» **WHAT TO DO**
When you reach the line with "destruct (decide (r0 = r)) as [->|Hne]." in the listing below, transcribe it and each line after it up to and including the line with "fit_marks_fitted -> run_inv w -> NoDup layer.*1", exactly and with nothing else.

» **DATA TO PROCESS**
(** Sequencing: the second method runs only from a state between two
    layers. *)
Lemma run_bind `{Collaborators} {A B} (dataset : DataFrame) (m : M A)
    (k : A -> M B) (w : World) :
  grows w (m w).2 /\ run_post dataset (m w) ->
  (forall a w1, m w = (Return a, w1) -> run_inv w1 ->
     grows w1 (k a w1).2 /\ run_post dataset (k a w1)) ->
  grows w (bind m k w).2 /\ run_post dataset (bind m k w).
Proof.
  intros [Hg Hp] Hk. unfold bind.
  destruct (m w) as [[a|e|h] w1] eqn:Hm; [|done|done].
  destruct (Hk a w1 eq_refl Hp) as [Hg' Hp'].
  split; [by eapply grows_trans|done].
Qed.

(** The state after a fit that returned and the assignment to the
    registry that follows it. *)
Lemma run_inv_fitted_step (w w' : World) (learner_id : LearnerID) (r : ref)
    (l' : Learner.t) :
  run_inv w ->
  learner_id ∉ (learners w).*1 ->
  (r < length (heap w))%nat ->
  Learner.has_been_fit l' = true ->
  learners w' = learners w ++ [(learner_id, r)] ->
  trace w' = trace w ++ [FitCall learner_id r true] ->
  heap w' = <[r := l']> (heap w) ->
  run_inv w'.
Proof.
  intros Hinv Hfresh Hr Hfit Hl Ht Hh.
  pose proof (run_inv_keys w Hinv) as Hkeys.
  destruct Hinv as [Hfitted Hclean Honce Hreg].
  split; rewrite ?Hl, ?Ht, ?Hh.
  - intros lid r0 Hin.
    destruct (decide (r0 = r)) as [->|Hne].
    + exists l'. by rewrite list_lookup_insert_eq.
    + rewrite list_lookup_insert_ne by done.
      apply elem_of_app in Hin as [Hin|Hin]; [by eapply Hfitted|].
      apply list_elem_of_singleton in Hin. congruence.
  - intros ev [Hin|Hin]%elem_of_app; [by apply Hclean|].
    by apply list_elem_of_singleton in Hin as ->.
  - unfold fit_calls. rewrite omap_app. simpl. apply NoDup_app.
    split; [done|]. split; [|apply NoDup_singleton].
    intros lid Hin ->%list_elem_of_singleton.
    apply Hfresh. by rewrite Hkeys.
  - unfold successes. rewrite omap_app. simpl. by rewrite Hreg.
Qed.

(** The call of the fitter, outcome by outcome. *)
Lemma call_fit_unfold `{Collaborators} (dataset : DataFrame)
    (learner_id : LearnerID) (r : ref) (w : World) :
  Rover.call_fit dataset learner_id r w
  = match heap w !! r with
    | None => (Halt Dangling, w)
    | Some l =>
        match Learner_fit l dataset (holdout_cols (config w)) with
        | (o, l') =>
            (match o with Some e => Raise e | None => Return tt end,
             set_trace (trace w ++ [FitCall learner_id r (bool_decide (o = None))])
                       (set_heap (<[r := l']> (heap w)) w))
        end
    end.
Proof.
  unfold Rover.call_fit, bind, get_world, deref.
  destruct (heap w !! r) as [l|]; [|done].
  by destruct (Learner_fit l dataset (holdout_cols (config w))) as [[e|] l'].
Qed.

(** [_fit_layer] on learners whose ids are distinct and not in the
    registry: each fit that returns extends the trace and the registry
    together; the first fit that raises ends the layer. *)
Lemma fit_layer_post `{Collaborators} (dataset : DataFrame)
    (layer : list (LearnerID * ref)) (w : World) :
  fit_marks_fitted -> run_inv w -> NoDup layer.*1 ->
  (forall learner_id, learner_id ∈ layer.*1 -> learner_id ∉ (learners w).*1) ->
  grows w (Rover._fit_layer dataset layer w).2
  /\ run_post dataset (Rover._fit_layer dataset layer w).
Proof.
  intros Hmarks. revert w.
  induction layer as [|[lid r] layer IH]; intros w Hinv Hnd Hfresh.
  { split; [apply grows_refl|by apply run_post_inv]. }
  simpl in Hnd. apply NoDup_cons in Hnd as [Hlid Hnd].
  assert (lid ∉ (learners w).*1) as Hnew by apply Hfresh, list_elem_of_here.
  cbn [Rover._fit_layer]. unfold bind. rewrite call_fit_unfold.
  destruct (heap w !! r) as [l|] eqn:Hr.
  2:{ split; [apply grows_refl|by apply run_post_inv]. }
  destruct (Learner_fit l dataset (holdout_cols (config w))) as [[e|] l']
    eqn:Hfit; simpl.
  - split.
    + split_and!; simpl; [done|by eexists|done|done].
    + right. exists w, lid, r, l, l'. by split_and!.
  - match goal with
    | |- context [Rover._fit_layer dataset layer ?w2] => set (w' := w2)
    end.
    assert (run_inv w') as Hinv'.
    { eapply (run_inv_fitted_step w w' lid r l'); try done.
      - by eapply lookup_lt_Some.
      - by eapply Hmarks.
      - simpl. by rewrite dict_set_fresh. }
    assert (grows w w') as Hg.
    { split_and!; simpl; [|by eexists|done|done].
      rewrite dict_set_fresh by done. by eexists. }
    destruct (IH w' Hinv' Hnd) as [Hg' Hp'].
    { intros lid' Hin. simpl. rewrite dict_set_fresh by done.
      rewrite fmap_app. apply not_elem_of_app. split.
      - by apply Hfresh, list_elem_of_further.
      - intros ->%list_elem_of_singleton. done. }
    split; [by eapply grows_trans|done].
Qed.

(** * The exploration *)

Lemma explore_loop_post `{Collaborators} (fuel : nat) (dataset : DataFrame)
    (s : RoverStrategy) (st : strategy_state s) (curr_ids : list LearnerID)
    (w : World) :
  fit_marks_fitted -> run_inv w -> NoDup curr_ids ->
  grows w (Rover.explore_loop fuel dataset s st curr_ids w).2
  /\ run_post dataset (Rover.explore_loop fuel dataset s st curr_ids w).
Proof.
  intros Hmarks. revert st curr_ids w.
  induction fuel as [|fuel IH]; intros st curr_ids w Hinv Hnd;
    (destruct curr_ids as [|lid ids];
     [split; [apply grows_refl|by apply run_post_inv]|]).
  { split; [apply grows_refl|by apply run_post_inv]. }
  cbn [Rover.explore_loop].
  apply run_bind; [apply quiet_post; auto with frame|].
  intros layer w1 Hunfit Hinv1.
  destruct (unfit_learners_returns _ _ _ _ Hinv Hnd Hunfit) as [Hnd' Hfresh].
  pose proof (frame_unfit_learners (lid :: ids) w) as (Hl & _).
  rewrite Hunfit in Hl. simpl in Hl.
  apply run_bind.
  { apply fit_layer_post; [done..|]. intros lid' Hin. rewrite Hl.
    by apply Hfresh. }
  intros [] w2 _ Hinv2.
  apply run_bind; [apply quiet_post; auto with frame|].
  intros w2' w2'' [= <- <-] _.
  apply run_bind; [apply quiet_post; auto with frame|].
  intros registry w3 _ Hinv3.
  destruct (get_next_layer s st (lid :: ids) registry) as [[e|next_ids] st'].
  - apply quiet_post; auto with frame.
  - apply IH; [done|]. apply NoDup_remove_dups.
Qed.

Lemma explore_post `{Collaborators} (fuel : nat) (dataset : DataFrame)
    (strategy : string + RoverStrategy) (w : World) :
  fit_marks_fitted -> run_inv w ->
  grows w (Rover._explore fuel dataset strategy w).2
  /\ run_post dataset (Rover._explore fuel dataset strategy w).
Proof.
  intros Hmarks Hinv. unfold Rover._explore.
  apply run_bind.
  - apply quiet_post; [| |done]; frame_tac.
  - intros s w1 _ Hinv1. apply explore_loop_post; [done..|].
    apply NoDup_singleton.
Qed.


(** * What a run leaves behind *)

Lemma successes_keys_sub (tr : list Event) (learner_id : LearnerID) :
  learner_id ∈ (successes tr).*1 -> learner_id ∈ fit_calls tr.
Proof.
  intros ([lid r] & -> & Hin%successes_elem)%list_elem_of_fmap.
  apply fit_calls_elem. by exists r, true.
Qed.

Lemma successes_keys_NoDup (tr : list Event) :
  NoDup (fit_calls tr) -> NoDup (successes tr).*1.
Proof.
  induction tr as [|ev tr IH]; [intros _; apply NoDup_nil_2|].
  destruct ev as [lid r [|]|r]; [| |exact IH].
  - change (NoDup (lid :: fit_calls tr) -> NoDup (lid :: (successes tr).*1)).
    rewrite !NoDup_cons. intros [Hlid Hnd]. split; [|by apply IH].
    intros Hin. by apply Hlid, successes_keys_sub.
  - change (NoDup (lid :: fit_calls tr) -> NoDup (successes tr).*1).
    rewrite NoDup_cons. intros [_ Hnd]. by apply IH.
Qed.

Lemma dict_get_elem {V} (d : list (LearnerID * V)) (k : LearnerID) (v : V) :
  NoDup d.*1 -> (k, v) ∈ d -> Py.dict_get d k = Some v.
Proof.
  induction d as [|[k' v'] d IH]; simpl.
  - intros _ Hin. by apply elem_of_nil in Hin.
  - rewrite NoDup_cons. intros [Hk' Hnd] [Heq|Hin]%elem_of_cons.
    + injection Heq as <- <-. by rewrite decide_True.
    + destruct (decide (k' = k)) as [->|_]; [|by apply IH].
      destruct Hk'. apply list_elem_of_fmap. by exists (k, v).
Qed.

» **FINISHED EXERCISE**
    destruct (decide (r0 = r)) as [->|Hne].
    + exists l'. by rewrite list_lookup_insert_eq.
    + rewrite list_lookup_insert_ne by done.
      apply elem_of_app in Hin as [Hin|Hin]; [by eapply Hfitted|].
      apply list_elem_of_singleton in Hin. congruence.
  - intros ev [Hin|Hin]%elem_of_app; [by apply Hclean|].
    by apply list_elem_of_singleton in Hin as ->.
  - unfold fit_calls. rewrite omap_app. simpl. apply NoDup_app.
    split; [done|]. split; [|apply NoDup_singleton].
    intros lid Hin ->%list_elem_of_singleton.
    apply Hfresh. by rewrite Hkeys.
  - unfold successes. rewrite omap_app. simpl. by rewrite Hreg.
Qed.

(** The call of the fitter, outcome by outcome. *)
Lemma call_fit_unfold `{Collaborators} (dataset : DataFrame)
    (learner_id : LearnerID) (r : ref) (w : World) :
  Rover.call_fit dataset learner_id r w
  = match heap w !! r with
    | None => (Halt Dangling, w)
    | Some l =>
        match Learner_fit l dataset (holdout_cols (config w)) with
        | (o, l') =>
            (match o with Some e => Raise e | None => Return tt end,
             set_trace (trace w ++ [FitCall learner_id r (bool_decide (o = None))])
                       (set_heap (<[r := l']> (heap w)) w))
        end
    end.
Proof.
  unfold Rover.call_fit, bind, get_world, deref.
  destruct (heap w !! r) as [l|]; [|done].
  by destruct (Learner_fit l dataset (holdout_cols (config w))) as [[e|] l'].
Qed.

(** [_fit_layer] on learners whose ids are distinct and not in the
    registry: each fit that returns extends the trace and the registry
    together; the first fit that raises ends the layer. *)
Lemma fit_layer_post `{Collaborators} (dataset : DataFrame)
    (layer : list (LearnerID * ref)) (w : World) :
  fit_marks_fitted -> run_inv w -> NoDup layer.*1 ->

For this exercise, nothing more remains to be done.